Special Issue on Innovative SiC/GaN/Diamond Single-Crystal Substrates and Planarization Processing Technologies for the Next Generation ICT Society
Global Innovation Center,
Kasuga-city, Fukuoka 816-8580, Japan
Since the transistor was invented at Bell Laboratories in 1947 and the concept of the integrated circuit was presented by Jack Kilby of TI in 1958, devices using silicon semiconductors have been developed with tremendous drive. Today, ultrastructural, highly dense, and high-functional ULSI devices have become a reality. Accordingly, novel, three-dimensional devices that aim at multiple functions and high performance have been proposed, and novel materials have come into existence. As Artificial Intelligence (AI) has drawn increasing attention, the concept of “Singularity,” or singular technical point, has become a focus of great attention. Singularity is a prediction put forth by American futurist Ray Kurzweil, who said, “Singularity will come in 2045, when the speed of the evolution of technology will become infinite and Artificial Intelligence will exceed human intelligence.” This prediction is said to have its roots in “Moore’s law,” formulated by Intel founder Gordon Moore, which states that “the degree of integration of transistors doubles every year and a half.” The deep learning and self-learning functions of computers can be mentioned as significant driving factors behind the dramatic development of AI studies. The processing capacity of AI has increased exponentially owing to the evolution and combination of various technologies, and the speed of development of technology now far exceeds the biological limits of humankind. As a result, it is inevitable that “Singularity” will come to pass, and the technologies behind semiconductor devices contributing to the arrival of Singularity are expected to develop much further.

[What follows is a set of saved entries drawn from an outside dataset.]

(* ===== verification/Gateway.v ===== *)
(** The gateway node (nodes/gateway.go with nodes/base.go), its connections to relays
    (connections/handler/tbconn.go and relay.go) and the channel of messages handled in the background
    (services/async_handler.go). Connections are objects, named by addresses. *)
From S2P Require Import Prelude Bytes CMap TbMessage HashHistory Types TxStore BlockProcessor Channel Framing Bridge NodeConfig Conn.

(** ** Definitions *)
Definition timeToAvoidReEntry : Z := 6 * 3600 * second_ns.
Definition connTimeout : Z := 5 * second_ns.
Definition AsyncMsgChannelSize : Z := 500.

Record BroadcastResults := mkBroadcastResults {
  RelevantPeers : Z;
  NotOpenPeers : Z;
  ErrorPeers : Z;
  SentPeers : Z;
  SentGatewayPeers : Z
}.

(** The connection a message comes from; what [ID] returns for it. *)
Inductive source :=
  | FromConn (p : Z)
  | FromBlockchain (b : BlockchainConn).
Inductive conn_id :=
  | SocketID (s : socket)
  | PlaceholderID.
#[export] Instance conn_id_eq_dec : EqDecision conn_id.
Proof. solve_decision. Defined.

(** connections/handler/tbconn.go; [Handler] is always a [Relay]. *)
Record TbConn := mkTbConn { tb_conn : SSLConn; connectionEstablished : bool; closed : bool }.

(** services/async_handler.go *)
Record MsgInfo := mkMsgInfo { mi_Msg : Message; mi_Source : source }.

Section Gateway.
Context {M : Type -> Type} `{!ConcurrentMap M} {EthConfig : Type}.
(** [rlp.EncodeToBytes] for blocks, and the sockets of connection [p] *)
Context (rlp_EncodeToBytes : bxBlockRLP -> result (list byte)).
Context (connect : Z -> socket * option go_error) (accepts : Z -> list byte -> bool) (close_err : socket -> option go_error).

Record gateway := mkGateway {
  Connections : list Z;
  conn_objects : gmap Z TbConn;
  g_bridge : TurboBridge EthConfig;
  g_TxStore : TbTxStore M unit;
  blockProcessor : rlpBlockProcessor M;
  asyncMsgChannel : chan MsgInfo
}.

Definition minute_ns : Z := 60 * second_ns.

Definition NewGateway (bridge : TurboBridge EthConfig) : gateway :=
  mkGateway [] ∅ bridge
    (NewTbTxStore (3 * 24 * 60 * minute_ns) (10 * minute_ns) tt newHashHistory timeToAvoidReEntry)
    NewRLPBlockProcessor (make_chan AsyncMsgChannelSize).

Definition with_conns (g : gateway) (cs : list Z) (os : gmap Z TbConn) : gateway :=
  mkGateway cs os (g_bridge g) (g_TxStore g) (blockProcessor g) (asyncMsgChannel g).
Definition with_g_bridge (g : gateway) (b : TurboBridge EthConfig) : gateway :=
  mkGateway (Connections g) (conn_objects g) b (g_TxStore g) (blockProcessor g) (asyncMsgChannel g).
Definition with_store (g : gateway) (t : TbTxStore M unit) : gateway :=
  mkGateway (Connections g) (conn_objects g) (g_bridge g) t (blockProcessor g) (asyncMsgChannel g).
Definition with_processor (g : gateway) (bp : rlpBlockProcessor M) : gateway :=
  mkGateway (Connections g) (conn_objects g) (g_bridge g) (g_TxStore g) bp (asyncMsgChannel g).
Definition with_async (g : gateway) (c : chan MsgInfo) : gateway :=
  mkGateway (Connections g) (conn_objects g) (g_bridge g) (g_TxStore g) (blockProcessor g) c.

Definition with_conn (c : TbConn) (s : SSLConn) : TbConn := mkTbConn s (connectionEstablished c) (closed c).
Definition set_conn (g : gateway) (p : Z) (s : SSLConn) : gateway :=
  match conn_objects g !! p with
  | Some c => with_conns g (Connections g) (<[p := with_conn c s]> (conn_objects g))
  | None => g
  end.

(** [conn.ID()] and [conn.Info()] *)
Definition conn_ID (c : TbConn) : conn_id := SocketID (Socket (tb_conn c)).
Definition source_ID (g : gateway) (src : source) : outcome conn_id :=
  match src with
  | FromConn p => c ← deref (conn_objects g !! p); mret (conn_ID c)
  | FromBlockchain _ => mret PlaceholderID
  end.
Definition source_Info (g : gateway) (src : source) : outcome Info :=
  match src with
  | FromConn p => c ← deref (conn_objects g !! p); mret (SSLConn_Info (tb_conn c))
  | FromBlockchain b => mret (BlockchainConn_Info b)
  end.

(** *** nodes/base.go *)
Definition OnConnEstablished (p : Z) (g : gateway) : gateway := with_conns g (Connections g ++ [p]) (conn_objects g).

(** The loop of [OnConnClosed]: the list without the first connection whose ID is [id]. *)
Fixpoint remove_by_ID (os : gmap Z TbConn) (id : conn_id) (cs : list Z) : option (list Z) :=
  match cs with
  | [] => None
  | p :: cs =>
      if decide (conn_ID <$> os !! p = Some id) then Some cs
      else cs' ← remove_by_ID os id cs; Some (p :: cs')
  end.

Definition OnConnClosed (p : Z) (g : gateway) : outcome (option go_error * gateway) :=
  c ← deref (conn_objects g !! p);
  match remove_by_ID (conn_objects g) (conn_ID c) (Connections g) with
  | Some cs => mret (None, with_conns g cs (conn_objects g))
  | None => mret (Some (Errorf "connection can't be removed from connection list - not found"), g)
  end.

(** The connections [DisconnectConn] closes, each in a goroutine. *)
Definition DisconnectConn (id : string) (g : gateway) : list Z :=
  filter (fun p => (ci_NodeID ∘ SSLConn_Info ∘ tb_conn <$> conn_objects g !! p) = Some id) (Connections g).

Definition Base_HandleMsg (msg : Message) (src : source) : option go_error := None.

(** *** nodes/gateway.go: sending *)
Definition count_result (r : BroadcastResults) (notOpen error sent gateway : Z) : BroadcastResults :=
  mkBroadcastResults (RelevantPeers r + 1) (NotOpenPeers r + notOpen) (ErrorPeers r + error) (SentPeers r + sent)
    (SentGatewayPeers r + gateway).

(** One round of the loop of [broadcast]. *)
Definition broadcast_to (msg : Message) (src_id : conn_id) (to : NodeType) (p : Z) (g : gateway) (results : BroadcastResults)
    : outcome (gateway * BroadcastResults) :=
  c ← deref (conn_objects g !! p);
  let conn := tb_conn c in
  if decide (Z.land (ci_ConnectionType (SSLConn_Info conn)) to = 0) then mret (g, results) else
  if decide (connectionOpen conn = false \/ conn_ID c = src_id) then mret (g, count_result results 1 0 0 0) else
  let '(err, conn') := SSLConn_Send close_err msg conn in
  let g := set_conn g p conn' in
  match err with
  | Some _ => mret (g, count_result results 0 1 0 0)
  | None => mret (g, count_result results 0 0 1 (if IsGateway (SSLConn_Info conn') then 1 else 0))
  end.

Fixpoint broadcast_loop (msg : Message) (src_id : conn_id) (to : NodeType) (cs : list Z) (g : gateway)
    (results : BroadcastResults) : outcome (gateway * BroadcastResults) :=
  match cs with
  | [] => mret (g, results)
  | p :: cs => '(g, results) ← broadcast_to msg src_id to p g results; broadcast_loop msg src_id to cs g results
  end.

Definition broadcast (msg : Message) (src : source) (to : NodeType) (g : gateway) : outcome (gateway * BroadcastResults) :=
  id ← source_ID g src;
  broadcast_loop msg id to (Connections g) g (mkBroadcastResults 0 0 0 0 0).

(** [now] is the time of both clock readings. The bridge gets the store's transaction by reference; its
    value at this moment is recorded. *)
Definition processTransaction (now : Z) (tx : Tx) (src : source) (g : gateway) : outcome gateway :=
  let bh := tx_header tx in
  '(txResult, store) ← TbTxStore_Add now (g_TxStore g) (bh_hash bh) (tx_content tx) (tx_txID tx) (bh_networkNum bh) now;
  let g := with_store g store in
  if negb (tr_NewContent txResult || tr_Reprocess txResult) then mret g else
  info ← source_Info g src;
  g ← (if IsRelay info then mret g
       else
         let tx := SetTimestamp (SetSender tx (tr_Sender txResult)) now in
         '(g, _) ← broadcast (MsgTx tx) src RelayTransaction g; mret g);
  if decide (ci_ConnectionType info <> Blockchain) then
    transaction ← deref (tr_Transaction txResult);
    mret (with_g_bridge g (snd (SendTransactionsFromBDN (g_bridge g) [transaction])))
  else mret g.

Definition processBlockFromBlockchain (now : Z) (tbBlock : TbBlock) (src : BlockchainConn) (g : gateway) : outcome gateway :=
  let '((broadcastMessage, _, _), bp) := BxBlockToBroadcast rlp_EncodeToBytes now (blockProcessor g) tbBlock 0 in
  '(g, _) ← broadcast (MsgBroadcast broadcastMessage) (FromBlockchain src) RelayBlock (with_processor g bp);
  mret g.

Definition HandleMsg (now : Z) (msg : Message) (src : source) (background : bool) (g : gateway)
    : outcome (option go_error * gateway) :=
  if background then
    c ← send (asyncMsgChannel g) (mkMsgInfo msg src); mret (None, with_async g c)
  else
    match msg with
    | MsgTx tx => g ← processTransaction now tx src g; mret (None, g)
    | MsgBroadcast _ => mret (Base_HandleMsg msg src, g)
    end.

(** A round of [HandleMsgAsync]. *)
Definition HandleMsgAsync (now : Z) (g : gateway) : outcome gateway :=
  '(info, c) ← recv (asyncMsgChannel g);
  '(_, g) ← HandleMsg now (mi_Msg info) (mi_Source info) false (with_async g c);
  mret g.

(** *** nodes/gateway.go: messages of the bridge *)
Fixpoint process_transactions (now : Z) (txs : list TbTransaction) (src : source) (g : gateway) : outcome gateway :=
  match txs with
  | [] => mret g
  | blockchainTx :: txs =>
      let tx := NewTx now (tx_hash blockchainTx) (tx_bytes blockchainTx) 1 in
      g ← processTransaction now tx src g; process_transactions now txs src g
  end.

(** The two cases of the [select] of [handleBridgeMessages]. *)
Definition on_node_transactions (now : Z) (g : gateway) : outcome gateway :=
  '(txsFromNode, b) ← ReceiveNodeTransactions (g_bridge g);
  process_transactions now (tn_Transactions txsFromNode)
    (FromBlockchain (NewBlockchainConn (tn_PeerEndpoint txsFromNode))) (with_g_bridge g b).
Definition on_node_block (now : Z) (g : gateway) : outcome gateway :=
  '(blockFromNode, b) ← ReceiveBlockFromNode (g_bridge g);
  processBlockFromBlockchain now (bn_Block blockFromNode) (NewBlockchainConn (bn_PeerEndpoint blockFromNode)) (with_g_bridge g b).

(** *** connections/handler *)
(** [NewOutboundRelay] at the fresh address [p]; [NewTbConn] registers the connection at once. *)
Definition NewRelay (p : Z) (ip : string) (port : Z) (g : gateway) : gateway :=
  OnConnEstablished p (with_conns g (Connections g)
    (<[p := mkTbConn (NewSSLConnection ip port 100000) true false]> (conn_objects g))).

Definition Relay_ProcessMessage (now : Z) (msg : list byte) (p : Z) (g : gateway) : outcome gateway :=
  msgType ← TbType msg;
  if decide (msgType = TxType) then
    '(tx, _) ← Tx_Unpack now empty_tx msg;
    '(_, g) ← HandleMsg now (MsgTx tx) (FromConn p) false g;
    mret g
  else mret g.

Definition closeWithRetry (p : Z) (g : gateway) : outcome gateway :=
  c ← deref (conn_objects g !! p);
  let g := with_conns g (Connections g) (<[p := mkTbConn (tb_conn c) false (closed c)]> (conn_objects g)) in
  '(_, g) ← OnConnClosed p g;
  mret (set_conn g p (snd (SSLConn_Close close_err (tb_conn c)))).

(** What [readLoop] does next. *)
Inductive loop_control :=
  | Reading          (* connected: read until the connection closes *)
  | Reconnecting     (* sleep, then connect again *)
  | Stopped.

Definition readLoop_connect (now : Z) (isInitiator : bool) (p : Z) (g : gateway) : outcome (loop_control * gateway) :=
  c ← deref (conn_objects g !! p);
  let '(err, conn) := SSLConn_Connect (connect p) now (tb_conn c) in
  let g := set_conn g p conn in
  match err with
  | None => mret (Reading, g)
  | Some _ =>
      if isInitiator then g ← closeWithRetry p g; mret (Reconnecting, g)
      else mret (Stopped, set_conn g p (snd (SSLConn_Close close_err conn)))
  end.

Fixpoint process_messages (now : Z) (msgs : list (list byte)) (p : Z) (g : gateway) : outcome gateway :=
  match msgs with
  | [] => mret g
  | msg :: msgs => g ← Relay_ProcessMessage now msg p g; process_messages now msgs p g
  end.

(** The end of the inner loop. *)
Definition readLoop_closed (isInitiator : bool) (p : Z) (g : gateway) : outcome (loop_control * gateway) :=
  c ← deref (conn_objects g !! p);
  if isInitiator then
    g ← closeWithRetry p g;
    mret (if closed c then Stopped else Reconnecting, g)
  else mret (Stopped, set_conn g p (snd (SSLConn_Close close_err (tb_conn c)))).

(** One round of the inner loop, when the socket returns [read]. *)
Definition readLoop_read (now : Z) (isInitiator : bool) (read : result (list byte)) (p : Z) (g : gateway)
    : outcome (loop_control * gateway) :=
  c ← deref (conn_objects g !! p);
  if negb (connectionOpen (tb_conn c)) then readLoop_closed isInitiator p g else
  '(err, msgs, conn) ← SSLConn_ReadMessages close_err read (tb_conn c);
  g ← process_messages now msgs p (set_conn g p conn);
  match err with
  | Some _ => readLoop_closed isInitiator p g
  | None => mret (Reading, g)
  end.
End Gateway.
Arguments gateway M EthConfig : clear implicits.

In the process of such semiconductor development, silicon carbide (SiC), among other materials, came to be expected as the next-generation semiconductor in the 1950s, but it could not succeed significantly as a practical device. SiC also attracted attention as the material used in green and red light-emitting elements. In the 1990s, SiC came into the spotlight, along with gallium nitride (GaN) crystal and other materials, by being put into practical use as the material used in blue light-emitting diodes. Today, as the silicon (Si) as power devices have already approached the physical limits of the material, next-generation devices focus on semiconductor substrates such as SiC and GaN, which have performance indexes tens to thousands of times higher than the Si semiconductor. Especially, high-power devices and high-frequency devices have attracted special attention, because the use of semiconductor devices in the automotive and other fields has increased dramatically. Furthermore, the single-crystal substrate of semiconducting diamond is considered to be the ultimate semiconductor device, so this topic has been vigorously researched.
The above-mentioned next-generation devices are called green devices because they could reduce power consumption and carbon dioxide emissions tremendously, leading to the realization of a low-carbon and energy-saving society. Such devices are utilized not only as high-power semiconductors and light-emitting semiconductors but also as various sensors, including gas sensors and UV sensors, as well as MEMS devices. Further application of such devices is expected in the future.
To actually produce the high-performance and multifunctional green devices, it will be necessary to establish the technologies for device integration and the manufacturing process. An example would be the process of growing crystals that are larger in diameter and higher in quality. The substrate materials applied in such technologies, including SiC, GaN, and diamond, are known as ultra-hard-to-process materials: their extreme mechanical and chemical stability makes the general manufacturing process much more difficult. A breakthrough is needed to solve this problem. Many challenges must be overcome systematically to produce a high-performance green device, as the device to which such crystalline materials are applied will reduce power consumption and carbon dioxide emissions extremely effectively.
This special issue focuses on manufacturing processes, including the planarization processing of every kind of hard-to-process crystal substrate, involved in producing green devices, sensors, etc. And the paper on the various applications of the device are published in this issue. This issue is expected to contribute to the establishment of a process for manufacturing green devices, which is an essential industrial strategy, as well as to future intensive studies in this field.